Xifaxan has specific contraindications, which are situations or conditions where the use of the medication is not recommended due to potential risks. Some contraindications include:

  • Known Allergy or Hypersensitivity: Do not take Xifaxan if you have a known allergy or hypersensitivity to Rifaximin or any of the ingredients in the medication. Allergic reactions can be severe and life-threatening.
  • Hypersensitivity to Rifamycins: Rifaximin belongs to a class of antibiotics called rifamycins. If you have had a hypersensitivity reaction to other rifamycin antibiotics, such as rifampin, you should avoid Xifaxan.
  • Severe Liver Impairment: Xifaxan is primarily metabolized in the liver. If you have severe liver impairment (Child-Pugh Class C), Xifaxan use is generally not recommended, as it could potentially lead to increased drug levels in the bloodstream.
  • Use as a Primary Prophylactic Agent for Traveler's Diarrhea: Antibiotic is not typically recommended as a primary prophylactic (preventative) agent for traveler's diarrhea. It is usually prescribed for the treatment of traveler's diarrhea once it has occurred. Prevention strategies such as food and water precautions are typically recommended before considering Xifaxan for prevention.

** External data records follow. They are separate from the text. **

(** [number * (1 + P / 100)] and [number * (1 - P / 100)]. *)
Lemma markup_runs (number' p : Z) :
  0 <= p <= 100 -> 0 <= number' <= 1000 ->
  exists h f v,
    num_truediv (PyInt p) (PyInt 100) = Ok h
    /\ num_add (PyInt 1) (PyFloat h) = Ok f
    /\ num_mul (PyInt number') f = Ok (PyFloat v)
    /\ between 0 2000 v.
Proof.
  intros Hp Hn.
  destruct (small_ratio_between p 100 1) as (h & Eh & Hh); try lia.
  exists h. cbn [num_add to_float]. change (float_of_Z 1) with (Ok (Fin 1)).
  cbn [bind]. eexists. 
  assert (F : between (1 + 0) (1 + 1) (fadd (Fin 1) h)).
  { apply fadd_between; try lia; [|exact Hh].
    exists 1%Q. split; [reflexivity|]. split; apply Qle_refl. }
  destruct (int_times_float_between (fadd (Fin 1) h) number' (1 + 0) (1 + 1)
              1000 F Hn) as (v & Ev & Hv); try lia.
  exists v. split; [exact Eh|]. split; [reflexivity|]. split; [exact Ev|].
  exact Hv.
Qed.

Lemma markdown_runs (number' p : Z) :
  0 <= p <= 100 -> 0 <= number' <= 1000 ->
  exists h f v,
    num_truediv (PyInt p) (PyInt 100) = Ok h
    /\ num_sub (PyInt 1) (PyFloat h) = Ok f
    /\ num_mul (PyInt number') f = Ok (PyFloat v)
    /\ between 0 2000 v.
Proof.
  intros Hp Hn.
  destruct (small_ratio_between p 100 1) as (h & Eh & Hh); try lia.
  destruct (one_minus_between h Hh) as (y & Ey & Hy).
  destruct (int_times_float_between y number' 0 1 1000 Hy Hn) as (v & Ev & Hv);
    try lia.
  exists h, (PyFloat y), v. split; [exact Eh|]. split; [exact Ey|].
  split; [exact Ev|]. apply (between_weaken 0 (1000 * 1)); [exact Hv|lia|lia].
Qed.

(** [(x / y) * 100] for ints [0 <= x <= y]. *)
Lemma ratio_percent_runs (x y : Z) :
  0 <= x <= y -> 1 <= y ->
  exists qt v,
    num_truediv (PyInt x) (PyInt y) = Ok qt
    /\ num_mul (PyFloat qt) (PyInt 100) = Ok (PyFloat v)
    /\ between 0 100 v.
Proof.
  intros Hx Hy.
  destruct (small_ratio_between x y 1) as (qt & Eq & Hq); try lia.
  destruct (float_times_int_between qt 100 1 100 Hq) as (v & Ev & Hv);
    try lia.
  exists qt, v. split; [exact Eq|]. split; [exact Ev|exact Hv].
Qed.

(** [int((P / 100) * Y)] in the easy questions: the product rounded
    down. *)
Lemma easy_percent_product (n p : Z) :
  5 <= n <= 10 -> In p [10; 20; 25; 50; 75] ->
  exists h m,
    num_truediv (PyInt p) (PyInt 100) = Ok h
    /\ num_mul (PyFloat h) (PyInt (n * 10)) = Ok m
    /\ int_of_number m = Ok (p * (n * 10) / 100).
Proof.
  intros Hn Hp.
  assert (N : n = 5 \/ n = 6 \/ n = 7 \/ n = 8 \/ n = 9 \/ n = 10) by lia.
  cbn [In] in Hp.
  destruct N as [N|[N|[N|[N|[N|N]]]]]; subst n;
    destruct Hp as [P|[P|[P|[P|[P|[]]]]]]; subst p;
    eexists _, _; (split; [vm_compute; reflexivity|]);
    (split; [vm_compute; reflexivity|]); vm_compute; reflexivity.
Qed.

Lemma some_pair_inv {A B : Type} (a c : A) (b d : B) :
  Some (a, b) = Some (c, d) -> a = c /\ b = d.
Proof. intros [= -> ->]. now split. Qed.

(** The branches of [generate_percentage_question]. *)
Ltac percent_of_branch :=
  match goal with
  | |- context [percent_of ?str_float ?pn (PyInt ?n)] =>
      let x := fresh "x" in
      let Ex := fresh "Ex" in
      let Hx := fresh "Hx" in
      destruct (percent_of_runs str_float pn n) as (x & Ex & Hx);
      [ cbn [num_between]; first [assumption | cbn [In] in *; lia]
      | lia
      | rewrite Ex; cbn [bind str_number];
        eexists _, _; split; [reflexivity|]; split; [reflexivity|];
        left; split; [reflexivity|]; exists pn, n, x;
        split; [intros [?|?]; first [eexists; reflexivity | contradiction]|];
        split; [reflexivity|]; split; [exact Hx|reflexivity] ]
  end.
(** X6.  The verdict [True], for a skill whose config texts are ASCII.
    [validate] answers [(True, [])] exactly when the graph has unique ids,
    edges between existing nodes and no cycle, every node has the field its
    kind requires, and every name the pattern matches in a text of a node's
    config (a text field, or a string nested in the function parameters or
    the template) is the name of a declared parameter or an output name of a
    node placed before that node in the execution order: a name that node
    declares, or, when it declares none, the name inferred from its id.  With
    verdict [True] the report is empty and [get_topological_order], which the
    generator calls next, returns. *)
Theorem validate_accepts_iff (skill : SkillYAML) :
  let w := workflow skill in
  (∀ node s, node ∈ nodes w → config_text (config node) s → ascii_text s) →
  (∀ report, validate skill = inr (true, report) → report = []) ∧
  (validate skill = inr (true, []) ↔
     well_formed w ∧ acyclic (edge_pairs w) ∧
     ∃ order, get_topological_order w = inr order ∧
       ∀ k node, node ∈ nodes w → order !! k = Some (id node) →
         (∀ field, required_field node = Some field → ¬ missing field) ∧
         (∀ s var, config_text (config node) s → var ∈ findall s →
            var ∈ name <$> parameters skill ∨
            ∃ j earlier, (j < k)%nat ∧ earlier ∈ nodes w ∧
              order !! j = Some (id earlier) ∧
              match outputs earlier with
              | Some (o :: os) => var ∈ output_name <$> (o :: os)
              | _ => var = _infer_output_name (id earlier)
              end)).
Proof.
  intros w _.
  destruct (validate_accepts_cases skill) as [Hempty Hiff]. fold w in Hiff.
  split; [done|]. rewrite Hiff. clear Hiff Hempty.
  split; intros (Hwf & Hacyc & order & Hord & Hall);
    (split_and!; [done..|]); exists order; (split; [done|]);
    destruct (topological_order_only_for_dag_aux w order Hord) as (_ & _ & Hperm);
    intros k node Hnode Hk; destruct (Hall k node Hnode Hk) as [Hreq Hvars];
    (split; [done|]).
  - intros s var Hs Hvar.
    apply (scope_members skill order k var (proj1 Hwf) Hperm).
    apply Hvars. apply extract_variables_spec. exists s.
    split; [by apply model_dump_leaves|done].
  - intros var (s & Hs%model_dump_leaves & Hvar)%extract_variables_spec.
    apply (scope_members skill order k var (proj1 Hwf) Hperm). by eapply Hvars.
Qed.

Lemma similarity_search_ascii :
  ∀ node s, node ∈ nodes (workflow Examples.similarity_search) →
    config_text (config node) s → ascii_text s.
Proof. apply config_texts_ascii. by_compute. Qed.

Lemma validate_accepts_iff_witness :
  let skill := Examples.similarity_search in
  let w := workflow skill in
  (∀ node s, node ∈ nodes w → config_text (config node) s → ascii_text s) ∧
  validate skill = inr (true, []) ∧
  well_formed w ∧ acyclic (edge_pairs w) ∧
  ∃ order, get_topological_order w = inr order ∧
    ∀ k node, node ∈ nodes w → order !! k = Some (id node) →
      (∀ field, required_field node = Some field → ¬ missing field) ∧
      (∀ s var, config_text (config node) s → var ∈ findall s →
         var ∈ name <$> parameters skill ∨
         ∃ j earlier, (j < k)%nat ∧ earlier ∈ nodes w ∧
           order !! j = Some (id earlier) ∧
           match outputs earlier with
           | Some (o :: os) => var ∈ output_name <$> (o :: os)
           | _ => var = _infer_output_name (id earlier)
           end).
Proof.
  split; [exact similarity_search_ascii|].
  assert (validate Examples.similarity_search = inr (true, [])) as Hok
    by (by vm_compute).
  split; [exact Hok|].
  exact (proj1 (proj2 (validate_accepts_iff Examples.similarity_search
                         similarity_search_ascii)) Hok).
Defined.

(** X7.  Declaring one more input parameter never turns an accepted skill
    into a rejected one: when [validate] answers [(True, [])] for a skill, it
    gives the same answer for every skill with the same workflow whose
    parameters include those of the first. *)
Theorem validate_accepts_more_parameters (skill skill' : SkillYAML) :
  workflow skill' = workflow skill →
  parameters skill ⊆ parameters skill' →
  validate skill = inr (true, []) → validate skill' = inr (true, []).
Proof.
  intros Hw Hp Hok.
  destruct (validate_accepts_cases skill) as [_ Hiff].
  destruct (validate_accepts_cases skill') as [_ Hiff'].
  simpl in Hiff, Hiff'. rewrite Hw in Hiff'.
  apply Hiff'. apply Hiff in Hok as (Hwf & Hacyc & order & Hrun & Hall).
  split_and!; [done..|]. exists order. split; [done|].
  intros k node Hnode Hk. destruct (Hall k node Hnode Hk) as [Hreq Hvars].
  split; [done|]. intros var Hvar. specialize (Hvars var Hvar).
  apply elem_of_union in Hvars as [Hin|Hin]; apply elem_of_union; [left|by right].
  unfold parameter_names in *. rewrite elem_of_list_to_set in Hin |- *.
  apply list_elem_of_fmap in Hin as (p0 & -> & Hp0).
  apply list_elem_of_fmap_2. by apply Hp.
Qed.

Lemma validate_accepts_more_parameters_witness :
  let skill := Examples.similarity_search in
  let skill' := {| parameters := parameters skill ++
                     [{| name := "site"; param_type := "string"; required := false;
                         default := None |}];
                   workflow := workflow skill |} in
  workflow skill' = workflow skill ∧
  parameters skill ⊆ parameters skill' ∧
  validate skill = inr (true, []) ∧ validate skill' = inr (true, []).
Proof.
  assert (validate Examples.similarity_search = inr (true, [])) as Hok by (by vm_compute).
  split; [reflexivity|]. split; [intros p Hp; apply elem_of_app; by left|].
  split; [exact Hok|].
  apply (validate_accepts_more_parameters Examples.similarity_search);
    [reflexivity|intros p Hp; apply elem_of_app; by left|exact Hok].
Defined.

(** ** The verdict and the order of listing *)

Lemma nodes_by_id_perm w w' n :
  NoDup (node_ids w) → nodes w' ≡ₚ nodes w →
  nodes_by_id w' !! n = nodes_by_id w !! n.
Proof.
  intros Hnd Hperm.
  assert (node_ids w' ≡ₚ node_ids w) as Hids.
  { unfold node_ids; simpl. by rewrite Hperm. }
  assert (NoDup (node_ids w')) as Hnd' by (by rewrite Hids).
  destruct (nodes_by_id w !! n) as [node|] eqn:Hn.
  - apply nodes_by_id_Some in Hn as [Hin <-].
    apply nodes_by_id_elem; [done|]. by rewrite Hperm.
  - destruct (nodes_by_id w' !! n) as [node|] eqn:Hn'; [|done].
    assert (is_Some (nodes_by_id w !! n)) as [? ?]; [|congruence].
    apply nodes_by_id_is_Some. rewrite <- Hids. apply nodes_by_id_is_Some. by eexists.
Qed.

  • Use in Acute Bacterial Infections Outside the GI Tract: Tablets is specifically designed to work in the gastrointestinal (GI) tract. It is not effective for treating acute bacterial infections in other parts of the body and should not be used for such purposes.
  • Children: Xifaxan's safety and effectiveness have not been established in children under the age of 12. It is typically not prescribed for pediatric use.

Pregnancy and Xifaxan

The use of Xifaxan during pregnancy should be carefully considered and discussed with a healthcare provider. Here are some important points to consider:

  • Limited Data: There is limited data on the use of Xifaxan during pregnancy, particularly in humans. Animal studies have not shown significant risks, but these findings may not directly apply to humans.

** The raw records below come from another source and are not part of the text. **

(** * git-semver: the version model and its formatter

    A shallow embedding of package [version] (NewFromHead, Version.Format,
    Version.PreRelease, Version.ReleaseCandidate) together with the parts of
    Go's [strings], [strconv] and [regexp] packages the code calls.

    Conventions
    - a Go [string] is a sequence of bytes: Rocq's [string] (8-bit [ascii]);
    - Go's [int] and [int64] are 64-bit two's complement: [Z] with the
      wrap-around of [++] written out ([wrap64]);
    - a Go function returning [(T, error)] returns a [res T];
    - a run-time panic (slice out of range) is the outcome [Panic]. *)

From Stdlib Require Import ZArith Lia List Bool Ascii String.
From Stdlib Require Import DecimalPos DecimalString.
Import ListNotations.

Local Open Scope string_scope.
Local Open Scope Z_scope.

(** ** Byte strings *)

Module Strings.

(** [len(s)] *)
Definition len (s : string) : Z := Z.of_nat (String.length s).

(** [strings.HasPrefix(s, prefix)] *)
Definition HasPrefix (s pre : string) : bool := String.prefix pre s.

(** [s[n:]] for [n <= len(s)] *)
Fixpoint drop (n : nat) (s : string) : string :=
  match n, s with
  | O, _ => s
  | S n', String _ s' => drop n' s'
  | S _, EmptyString => EmptyString
  end.

(** [s[:n]] for [n <= len(s)] *)
Fixpoint take (n : nat) (s : string) : string :=
  match n, s with
  | O, _ => EmptyString
  | S n', String c s' => String c (take n' s')
  | S _, EmptyString => EmptyString
  end.

(** [strings.TrimPrefix(s, prefix)]: [s] without the leading [prefix], or
    [s] itself when it does not start with [prefix]. *)
Definition TrimPrefix (s pre : string) : string :=
  if HasPrefix s pre then drop (String.length pre) s else s.

(** [strings.Contains(s, sep)] for a one-byte [sep]; the code only calls it
    with ["+"] and ["-"]. *)
Fixpoint Contains (s : string) (sep : ascii) : bool :=
  match s with
  | EmptyString => false
  | String c s' => if Ascii.eqb c sep then true else Contains s' sep
  end.

(** [strings.Split(s, sep)] for a one-byte [sep]: [s] is cut at EVERY
    occurrence of [sep]; [n] occurrences give [n + 1] pieces. *)
Fixpoint Split (s : string) (sep : ascii) : list string :=
  match s with
  | EmptyString => [EmptyString]
  | String c s' =>
      if Ascii.eqb c sep then EmptyString :: Split s' sep
      else match Split s' sep with
           | p :: ps => String c p :: ps
           | [] => [String c EmptyString]
           end
  end.

(** The part of [s] left of the first [sep] (all of [s] when there is none)
    and the part right of it. *)
Fixpoint before (sep : ascii) (s : string) : string :=
  match s with
  | EmptyString => EmptyString
  | String c s' => if Ascii.eqb c sep then EmptyString else String c (before sep s')
  end.

Fixpoint after (sep : ascii) (s : string) : string :=
  match s with
  | EmptyString => EmptyString
  | String c s' => if Ascii.eqb c sep then s' else after sep s'
  end.

(** [s[:n]] with Go's bounds check: [None] stands for the run-time panic
    "slice bounds out of range". *)
Definition slice_to (s : string) (n : nat) : option string :=
  if (n <=? String.length s)%nat then Some (take n s) else None.

End Strings.

(** ** Machine integers and [strconv] *)

Module Strconv.

Definition MaxInt64 : Z := 2 ^ 63 - 1.
Definition MinInt64 : Z := - 2 ^ 63.
Definition MaxUint64 : Z := 2 ^ 64 - 1.

(** The value a 64-bit signed variable holds after an arithmetic result [z]. *)
Definition wrap64 (z : Z) : Z := (z + 2 ^ 63) mod 2 ^ 64 - 2 ^ 63.

(** [i++] on an [int] or an [int64] *)
Definition incr (i : Z) : Z := wrap64 (i + 1).

(** [strconv.FormatInt(i, 10)], which is also what the verb [%d] prints. *)
Definition FormatInt (i : Z) : string := NilEmpty.string_of_int (Z.to_int i).

Inductive NumErrKind := ErrSyntax | ErrRange.

(** [*strconv.NumError]: the failing input and the kind of failure. *)
Record NumError := { Num : string; Kind : NumErrKind }.

Definition is_digit (c : ascii) : bool :=
  (("0" <=? c)%char && (c <=? "9")%char)%bool.

(** [c - '0'] *)
Definition digit_val (c : ascii) : Z := Z.of_N (N_of_ascii c) - 48.

(** The loop of [ParseUint(s, 10, 64)]: [n] is the value read so far. A byte
    that is not a digit is a syntax error; the range error is raised as soon
    as the value leaves 64 bits, before the rest of the input is looked at. *)
Fixpoint parse_uint_loop (n : Z) (s : string) : NumErrKind + Z :=
  match s with
  | EmptyString => inr n
  | String c s' =>
      if is_digit c then
        if MaxUint64 / 10 + 1 <=? n then inl ErrRange
        else
          let n1 := n * 10 + digit_val c in
          if MaxUint64 <? n1 then inl ErrRange
          else parse_uint_loop n1 s'
      else inl ErrSyntax
  end.

Definition ParseUint (s : string) : NumErrKind + Z :=
  match s with
  | EmptyString => inl ErrSyntax
  | _ => parse_uint_loop 0 s
  end.

(** [strconv.ParseInt(s, 10, 64)] *)
Definition ParseInt (s : string) : NumError + Z :=
  let fail k := inl {| Num := s; Kind := k |} in
  match s with
  | EmptyString => fail ErrSyntax
  | String c s' =>
      let neg := Ascii.eqb c "-" in
      let body := if (Ascii.eqb c "+" || neg)%bool then s' else s in
      match ParseUint body with
      | inl k => fail k
      | inr un =>
          let cutoff := 2 ^ 63 in
          if (negb neg && (cutoff <=? un))%bool then fail ErrRange
          else if (neg && (cutoff <? un))%bool then fail ErrRange
          else inr (if neg then - un else un)
      end
  end.

(** The fast path of [Atoi]: no overflow check, the input is short. *)
Fixpoint atoi_fast_loop (n : Z) (s : string) : option Z :=
  match s with
  | EmptyString => Some n
  | String c s' =>
      if is_digit c then atoi_fast_loop (n * 10 + digit_val c) s' else None
  end.

(** [strconv.Atoi(s)] with a 64-bit [int]. *)
Definition Atoi (s : string) : NumError + Z :=
  let sLen := String.length s in
  if ((0 <? sLen)%nat && (sLen <? 19)%nat)%bool then
    match s with
    | EmptyString => inl {| Num := s; Kind := ErrSyntax |}
    | String c s' =>
        let signed := (Ascii.eqb c "-" || Ascii.eqb c "+")%bool in
        let body := if signed then s' else s in
        if (signed && (String.length body <? 1)%nat)%bool
        then inl {| Num := s; Kind := ErrSyntax |}
        else match atoi_fast_loop 0 body with
             | None => inl {| Num := s; Kind := ErrSyntax |}
             | Some n => inr (if Ascii.eqb c "-" then - n else n)
             end
    end
  else ParseInt s.

End Strconv.

(** ** Regular expressions

    The fragment of Go's [regexp] syntax the two patterns of the package
    use, with the leftmost-first (backtracking order) meaning Go gives it:
    the match starts at the leftmost position where one exists, [r?] and
    [c+] are greedy and give back only when the rest of the pattern cannot
    match. Go matches runes of UTF-8 text; both patterns hold ASCII bytes
    only, which begin a rune wherever they stand, so that matching byte by
    byte finds the same matches. *)

Module Regexp.

Inductive regex :=
| Lit (c : ascii)                        (* a literal byte *)
| Cat (r1 r2 : regex)                    (* r1 r2 *)
| Opt (r : regex)                        (* r? *)
| PlusClass (lo hi : ascii)              (* [lo-hi]+ *)
| Group (i : nat) (name : string) (r : regex)  (* the i-th (...) or (?P<name>...) *)
| Bol                                    (* ^ *)
| Eol.                                   (* $ *)

Definition in_class (lo hi c : ascii) : bool :=
  ((lo <=? c)%char && (c <=? hi)%char)%bool.

(** Submatches, by group number; a group that did not take part is [""] as
    in the slice [FindStringSubmatch] returns. *)
Definition caps := list string.

Fixpoint set_cap (i : nat) (x : string) (c : caps) : caps :=
  match i, c with
  | O, _ :: c' => x :: c'
  | S i', y :: c' => y :: set_cap i' x c'
  | _, [] => []
  end.

Section Matcher.
Variable A : Type.

(** A continuation receives the position reached, the input left and the
    submatches so far. *)
Definition cont := nat -> string -> caps -> option A.

(** [c*] for a byte class, longest first. *)
Fixpoint star_class (lo hi : ascii) (pos : nat) (s : string) (c : caps)
         (k : cont) : option A :=
  match s with
  | String a s' =>
      if in_class lo hi a then
        match star_class lo hi (S pos) s' c k with
        | Some r => Some r
        | None => k pos s c
        end
      else k pos s c
  | EmptyString => k pos s c
  end.

Fixpoint run (r : regex) (pos : nat) (s : string) (c : caps) (k : cont)
  : option A :=
  match r with
  | Lit a =>
      match s with
      | String b s' => if Ascii.eqb a b then k (S pos) s' c else None
      | EmptyString => None
      end
  | Cat r1 r2 => run r1 pos s c (fun pos' s' c' => run r2 pos' s' c' k)
  | Opt r1 =>
      match run r1 pos s c k with
      | Some res => Some res
      | None => k pos s c
      end
  | PlusClass lo hi =>
      match s with
      | String a s' =>
          if in_class lo hi a then star_class lo hi (S pos) s' c k else None
      | EmptyString => None
      end
  | Group i _ r1 =>
      run r1 pos s c
          (fun pos' s' c' => k pos' s' (set_cap i (Strings.take (pos' - pos) s) c'))
  | Bol => if Nat.eqb pos 0 then k pos s c else None
  | Eol => match s with EmptyString => k pos s c | _ => None end
  end.
End Matcher.

Arguments star_class {A}.
Arguments run {A}.

(** The names of the groups, by number *)
Fixpoint groups (r : regex) : list (nat * string) :=
  match r with
  | Cat r1 r2 => groups r1 ++ groups r2
  | Opt r1 => groups r1
  | Group i n r1 => (i, n) :: groups r1
  | _ => []
  end.

(** [re.SubexpNames()]: entry 0 is the whole match and has the empty name. *)
Definition SubexpNames (r : regex) : list string :=
  EmptyString :: map snd (groups r).

Definition NumSubexp (r : regex) : nat := List.length (groups r).

(** An attempt at one start position: entry 0 receives the whole match. *)
Definition match_here (r : regex) (pos : nat) (s : string) : option caps :=
  run r pos s (repeat EmptyString (S (NumSubexp r)))
      (fun pos' _ c => Some (set_cap 0 (Strings.take (pos' - pos) s) c)).

(** Start positions from left to right, the end of the input included. *)
Fixpoint search (r : regex) (pos : nat) (s : string) : option caps :=
  match match_here r pos s with
  | Some c => Some c
  | None =>
      match s with
      | String _ s' => search r (S pos) s'
      | EmptyString => None
      end
  end.

(** [re.FindStringSubmatch(s)]; [None] is the nil slice. *)
Definition FindStringSubmatch (r : regex) (s : string) : option caps :=
  search r 0 s.

(** [re.MatchString(s)] *)
Definition MatchString (r : regex) (s : string) : bool :=
  match FindStringSubmatch r s with Some _ => true | None => false end.

End Regexp.

(** ** Package [version] *)

Import Strings Strconv Regexp.

(** The errors the package returns, by the message that builds them. *)
Inductive error :=
| InvalidFormat (format : string)     (* "invalid format: %s" *)
| BadReleaseCandidate                 (* "pre-release does not match the release-candidate format (rc.1, other.1)" *)
| NumErr (e : NumError)               (* the error of strconv.ParseInt, returned as it is *)
| TagComponents (version : string)    (* "git version tag must contain 3 components: X.Y.Z: Got %s" *)
| TagMajor (e : NumError)             (* "failed to parse major version: %v" *)
| TagMinor (e : NumError)             (* "failed to parse minor version: %v" *)
| TagPatch (e : NumError).            (* "failed to parse patch version: %v" *)

(** A Go result [(T, error)]: the value when the error is nil, or the error. *)
Inductive res (T : Type) :=
| Ok (x : T)
| Err (e : error).
Arguments Ok {T}.
Arguments Err {T}.

Definition DefaultPrefix : string := "v".

Definition FullFormat : string := "x.y.z-p+m".
Definition NoMetaFormat : string := "x.y.z-p".
Definition NoPreFormat : string := "x.y.z".
Definition NoPatchFormat : string := "x.y".
Definition NoMinorFormat : string := "x".
Definition ReleaseCandidateFormat : string := "x.y.z-r".

(** [type buffer []byte] *)
Definition buffer := string.

Definition AppendString (b : buffer) (s : string) (sep : ascii) : buffer :=
  let b := if ((0 <? len s) && (0 <? len b))%bool
           then b ++ String sep EmptyString else b in
  (b ++ s)%string.

Definition AppendInt (b : buffer) (i : Z) (sep : ascii) : buffer :=
  AppendString b (FormatInt i) sep.

Record Version := {
  Prefix : string;
  Major : Z;
  Minor : Z;
  Patch : Z;
  preRelease : string;
  Commits : Z;
  Meta : string;
  releaseCandidate : Z
}.

(** [Version{Commits: n}]: every other field has its zero value. *)
Definition zero_version (n : Z) : Version :=
  {| Prefix := ""; Major := 0; Minor := 0; Patch := 0; preRelease := "";
     Commits := n; Meta := ""; releaseCandidate := 0 |}.

Definition set_Prefix (x : string) (v : Version) : Version :=
  {| Prefix := x; Major := Major v; Minor := Minor v; Patch := Patch v;
     preRelease := preRelease v; Commits := Commits v; Meta := Meta v;
     releaseCandidate := releaseCandidate v |}.
Definition set_Major (x : Z) (v : Version) : Version :=
  {| Prefix := Prefix v; Major := x; Minor := Minor v; Patch := Patch v;
     preRelease := preRelease v; Commits := Commits v; Meta := Meta v;
     releaseCandidate := releaseCandidate v |}.
Definition set_Minor (x : Z) (v : Version) : Version :=
  {| Prefix := Prefix v; Major := Major v; Minor := x; Patch := Patch v;
     preRelease := preRelease v; Commits := Commits v; Meta := Meta v;
     releaseCandidate := releaseCandidate v |}.
Definition set_Patch (x : Z) (v : Version) : Version :=
  {| Prefix := Prefix v; Major := Major v; Minor := Minor v; Patch := x;
     preRelease := preRelease v; Commits := Commits v; Meta := Meta v;
     releaseCandidate := releaseCandidate v |}.
Definition set_preRelease (x : string) (v : Version) : Version :=
  {| Prefix := Prefix v; Major := Major v; Minor := Minor v; Patch := Patch v;
     preRelease := x; Commits := Commits v; Meta := Meta v;
     releaseCandidate := releaseCandidate v |}.
Definition set_Meta (x : string) (v : Version) : Version :=
  {| Prefix := Prefix v; Major := Major v; Minor := Minor v; Patch := Patch v;
     preRelease := preRelease v; Commits := Commits v; Meta := x;
     releaseCandidate := releaseCandidate v |}.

  • Risk vs. Benefit Assessment: The decision to use Rifaximin during pregnancy should be based on a thorough assessment of the potential benefits compared to the potential risks to both the mother and the developing fetus.

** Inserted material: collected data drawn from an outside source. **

(** [arr.splice(start, 1)]: a negative [start] counts from the end, and the
    start is clamped to the array; one element is removed there if any. *)
Definition splice1 {A} (start : Z) (arr : list A) : list A :=
  let len := Z.of_nat (length arr) in
  let from := if start <? 0 then Z.max (len + start) 0 else Z.min start len in
  delete (Z.to_nat from) arr.

(** [post.likes.filter((like) => like.user.toString() === id).length] *)
Definition likes_by (id : string) (ls : list Like) : Z :=
  Z.of_nat (length (filter (λ l, like_user l = id) ls)).

(** [post.comments.find((comment) => comment.id === id)] *)
Definition find_comment (id : string) (cs : list Comment) : option Comment :=
  snd <$> list_find (λ c, comment_id c = id) cs.

Section Handlers.

(** Whether Mongoose can cast a string to an ObjectId. *)
Variable castable : string → bool.

(** ** The models *)

(** [Post.findById(id)]: the id is cast before the query is sent. *)
Definition Post_findById (id : string) : M (option Post) :=
  if negb (castable id) then mthrow CastError_ObjectId
  else
    s ← get_db;
    if negb (connected s) then mthrow ConnectionError
    else mret (posts s !! id).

  • Specific Indication: Antibiotic is primarily prescribed for gastrointestinal conditions, such as traveler's diarrhea, hepatic encephalopathy, and irritable bowel syndrome with diarrhea (IBS-D). In some cases, these conditions may be severe or pose significant risks to the health of the pregnant individual, and the benefits of treatment may outweigh potential risks.
  • Breastfeeding: It is not known whether Xifaxan is excreted in human breast milk.